What to work on: Give every line of the listing word for word, beginning at the first and including the line with "Lemma waits_grows x" as the last.

--- Records shown ---

(** No call of the run changes the priority of [x] or kills it. *)
Fixpoint spared (x : Z) (evs : list event) (s : tasks_state) : bool :=
  match evs with [] => true | ev :: evs' => spares x ev s && spared x evs' (run_event ev s) end.

(** No task of a better priority than [p] is dispatched in the run. *)
Fixpoint undisturbed (p : Z) (evs : list event) (s : tasks_state) : bool :=
  match evs with
  | [] => true
  | ev :: evs' =>
      let s' := run_event ev s in
      ((0 <=? current_task_index s) || (current_task_index s' <? 0) ||
       (p <=? priority (tk s' (current_task_index s')))) && undisturbed p evs' s'
  end.

(** [r] timer interrupts are enough for [x] to run. *)
Definition waits (x p : Z) (r : nat) (s : tasks_state) : Prop :=
  exists n, ready_queue s p !! n = Some x /\
    (2 * n + (if decide (0 <= current_task_index s)%Z then 2 else 1) <= r)%nat.

Lemma waits_not_further x p r s s' :
  prio_ok p -> (current_task_index s' = current_task_index s \/ current_task_index s' = -1) ->
  (forall n, ready_queue s p !! n = Some x -> exists m, (m <= n)%nat /\ ready_queue s' p !! m = Some x) ->
  waits x p r s -> waits x p r s'.
Proof.
  intros Hp Hc Hq (n & Hn & Hr). destruct (Hq n Hn) as (m & Hm & E). exists m. split; [done|].
  destruct Hc as [-> | ->]; [lia|]. rewrite decide_False by lia. case_decide; lia.
Qed.

Lemma waits_grows x p r s s' :
  prio_ok p -> (current_task_index s' = current_task_index s \/ current_task_index s' = -1) -> grows s s' ->
  waits x p r s -> waits x p r s'.
Proof.
  intros Hp Hc Hg. apply waits_not_further; [done|done|]. intros n Hn. exists n. split; [done|].
  by eapply prefix_lookup_Some, Hg.
Qed.

(** What is not a timer interrupt does not delay the task. *)
Lemma waits_event x p r ev s :
  inv s -> prio_ok p -> is_timer ev = false -> spares x ev s = true ->
  waits x p r s -> waits x p r (run_event ev s).
Proof.
  intros Hinv Hp Ht Hsp Hw.
  assert (forall s', mild s s' -> waits x p r s') as Hmild.
  { intros s' M. apply (waits_grows x p r s); [done|left; apply (mi_current _ _ M)| |done].
    by apply (mi_queue _ _ M), Hinv. }
  destruct ev as [c| | | | |]; try done; cbn [run_event].
  - assert (queued x s) as Hq by (destruct Hw as (n & Hn & _); by exists p, n).
    destruct (stays_call x c s Hinv Hq Hsp) as [Hc Hn].
    apply (waits_not_further x p r s); [done|by left| |done]. intros n. by apply Hn.
  - apply Hmild, mild_signal_event.
  - apply Hmild, mild_foreground_cancel.
  - destruct (return_grows esp f s Hinv) as [Hc Hg]. by apply (waits_grows x p r s).
Qed.

(** A timer interrupt brings it closer. *)
Lemma waits_timer x p r now esp f s s' :
  s' = run_event (Timer now esp f) s -> inv s -> prio_ok p ->
  (0 <= current_task_index s \/ current_task_index s' < 0 \/
   p <= priority (tk s' (current_task_index s'))) ->
  waits x p (S r) s -> current_task_index s' = x \/ waits x p r s'.
Proof.
  intros Es Hinv Hp Hun (n & Hn & Hr). destruct (proj2 Hinv) as [Hc|([Hc _] & _)].
  - rewrite decide_False in Hr by lia. pose proof (timer_dispatch now esp f s p n x Hinv Hc Hp Hn) as Hd.
    cbv zeta in Hd. rewrite <- Es in Hd. clear Es. destruct Hd as [H0 Hd].
    destruct Hd as [?|(m & -> & Hm)]; [lia|by left|right]. exists m. split; [done|]. case_decide; lia.
  - right. pose proof (timer_away now esp f s Hinv Hc) as Hd. cbv zeta in Hd. rewrite <- Es in Hd. clear Es.
    destruct Hd as [Hc' Hg]. exists n. split; [by eapply prefix_lookup_Some, Hg|]. rewrite Hc'.
    rewrite decide_True in Hr by done. rewrite decide_False by lia. lia.
Qed.

Lemma run_take_cons k ev evs s : run (take (S k) (ev :: evs)) s = run (take k evs) (run_event ev s).
Proof. reflexivity. Qed.

Lemma waits_run x p evs : forall r s,
  inv s -> prio_ok p -> waits x p r s -> run_ok evs s = true -> spared x evs s = true ->
  undisturbed p evs s = true -> (r <= timer_count evs)%nat ->
  exists k, (timer_count (take k evs) <= r)%nat /\ current_task_index (run (take k evs) s) = x.
Proof.
  induction evs as [|ev evs IH]; intros r s Hinv Hp Hw Hok Hsp Hun Hr.
  { destruct Hw as (n & _ & H). cbn [timer_count] in Hr. case_decide; lia. }
  cbn [run_ok spared undisturbed timer_count] in *.
  apply andb_prop in Hok as [Ha%allowedb_true Hok], Hsp as [Hsp1 Hsp], Hun as [Hun1 Hun].
  pose proof (inv_event ev s Ha Hinv) as Hinv'.
  destruct (is_timer ev) eqn:Et.
  - destruct ev as [| | |now esp f| |]; try done.
    destruct r as [|r]; [destruct Hw as (n & _ & H); case_decide; lia|].
    destruct (waits_timer x p r now esp f s _ eq_refl Hinv Hp) as [E|Hw']; [|done| |].
    { apply orb_prop in Hun1 as [[?%Z.leb_le|?%Z.ltb_lt]%orb_prop|?%Z.leb_le]; tauto. }
    + exists 1%nat. split; [|by rewrite run_take_cons].
      cbn [take timer_count is_timer]. change (timer_count (take 0 evs)) with 0%nat. lia.
    + destruct (IH r _ Hinv' Hp Hw' Hok Hsp Hun) as (k & Hk & E); [lia|].
      exists (S k). split; [cbn [take timer_count is_timer]; lia|by rewrite run_take_cons].
  - apply (waits_event x p r ev s Hinv Hp Et Hsp1) in Hw.
    destruct (IH r _ Hinv' Hp Hw Hok Hsp Hun) as (k & Hk & E); [lia|].
    exists (S k). split; [cbn [take timer_count]; rewrite Et; lia|by rewrite run_take_cons].
Qed.

(** C4: round robin: take any run of calls, system call returns, device
    interrupts and timer interrupts, with at least 2n + 2 timer interrupts, from a
    state in which a task has [n] tasks before it in the ready queue of its
    priority.  When no task of a better priority is dispatched in the run and no
    call kills the task or sets its priority, then the task runs after at most
    2n + 2 timer interrupts: nothing else that tasks or interrupts do moves it
    back. *)
Theorem round_robin s p x n evs :
  reachable s -> prio_ok p -> ready_queue s p !! n = Some x ->
  run_ok evs s = true -> spared x evs s = true -> undisturbed p evs s = true ->
  (2 * n + 2 <= timer_count evs)%nat ->
  exists k, (timer_count (take k evs) <= 2 * n + 2)%nat /\ current_task_index (run (take k evs) s) = x.
Proof.
  intros Hinv%tasks_reachable_inv Hp Hx Hok Hsp Hun Hl.
  apply (waits_run x p evs (2 * n + 2)); try done. exists n. split; [done|]. case_decide; lia.
Qed.

End fair.

(** * Example *)

(** The first task runs, sets an alarm, starts a task and goes to sleep twice,
    and a device signals an event, while the second task waits. *)
Definition demo_run : list event :=
  [Timer 1 4000 demo_frame; Call (Alarm 1 100 3); Call (Spawn [99] 1 0 false (-1) 196608 0);
   Call (Sleep 1 5); Call (Sleep 1 6); Return 4001 demo_frame; SignalEvent 7;
   Timer 2 4002 demo_frame; Timer 3 4003 demo_frame; Timer 4 4004 demo_frame].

---

Solution to this problem:
(** No call of the run changes the priority of [x] or kills it. *)
Fixpoint spared (x : Z) (evs : list event) (s : tasks_state) : bool :=
  match evs with [] => true | ev :: evs' => spares x ev s && spared x evs' (run_event ev s) end.

(** No task of a better priority than [p] is dispatched in the run. *)
Fixpoint undisturbed (p : Z) (evs : list event) (s : tasks_state) : bool :=
  match evs with
  | [] => true
  | ev :: evs' =>
      let s' := run_event ev s in
      ((0 <=? current_task_index s) || (current_task_index s' <? 0) ||
       (p <=? priority (tk s' (current_task_index s')))) && undisturbed p evs' s'
  end.

(** [r] timer interrupts are enough for [x] to run. *)
Definition waits (x p : Z) (r : nat) (s : tasks_state) : Prop :=
  exists n, ready_queue s p !! n = Some x /\
    (2 * n + (if decide (0 <= current_task_index s)%Z then 2 else 1) <= r)%nat.

Lemma waits_not_further x p r s s' :
  prio_ok p -> (current_task_index s' = current_task_index s \/ current_task_index s' = -1) ->
  (forall n, ready_queue s p !! n = Some x -> exists m, (m <= n)%nat /\ ready_queue s' p !! m = Some x) ->
  waits x p r s -> waits x p r s'.
Proof.
  intros Hp Hc Hq (n & Hn & Hr). destruct (Hq n Hn) as (m & Hm & E). exists m. split; [done|].
  destruct Hc as [-> | ->]; [lia|]. rewrite decide_False by lia. case_decide; lia.
Qed.

Lemma waits_grows x p r s s' :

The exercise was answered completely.